SUPPLIED ENTRIES:
Lemma bindings_well_formed_witness :
  let w := sample_run_all sample_ops sample_world in
  length (ww_rows w) = 2 ∧ wf_rows (ww_rows w) ∧
  rows_kept (ww_rows w) (ww_rows (sample_run_all [(8%N, OpSalvage 5 "b"); (9%N, OpClose 7%N)] w)).
Proof.
  intros w. split; [vm_compute; reflexivity|].
  pose proof (proj1 (bindings_well_formed (Ok "/") "/wt" sample_ops sample_world wf_rows_nil)) as Hwf.
  split; [exact Hwf|].
  apply (bindings_well_formed (Ok "/") "/wt" [(8%N, OpSalvage 5 "b"); (9%N, OpClose 7%N)] w Hwf).
Defined.

(** A merge of the clean worktree succeeds and touches the repository last. *)
Example sample_merge :
  let w := mkWtWorld (ww_rows (sample_run_all sample_ops sample_world))
             (ww_files (sample_run_all sample_ops sample_world), []) in
  gc_args <$> calls (attempt_merge (F := logged (F := Demo.Fs)) 7%N "main" w).1 =
  [["rev-parse"; "--verify"; "main^{commit}"]; ["rev-parse"; "--verify"; "impetus/wt-b^{commit}"];
   ["diff"; "--numstat"; "main...impetus/wt-b"]; ["status"; "--porcelain"];
   ["rev-parse"; "--verify"; "main^{commit}"]; ["rev-parse"; "--verify"; "impetus/wt-b^{commit}"];
   ["merge-tree"; "--write-tree"; "--quiet"; "main"; "impetus/wt-b"]; ["status"; "--porcelain"];
   ["checkout"; "--quiet"; "main"];
   ["merge"; "--no-ff"; "-m"; "impetus: merge impetus/wt-b"; "impetus/wt-b"]].
Proof. vm_compute. reflexivity. Qed.
End sample.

TASK DETAILS: Your reply must contain exactly the lines from the first line of the data through the line holding "intros w. split;", and nothing more.

WRITTEN RESPONSE:
Lemma bindings_well_formed_witness :
  let w := sample_run_all sample_ops sample_world in
  length (ww_rows w) = 2 ∧ wf_rows (ww_rows w) ∧
  rows_kept (ww_rows w) (ww_rows (sample_run_all [(8%N, OpSalvage 5 "b"); (9%N, OpClose 7%N)] w)).
Proof.
  intros w. split; [vm_compute; reflexivity|].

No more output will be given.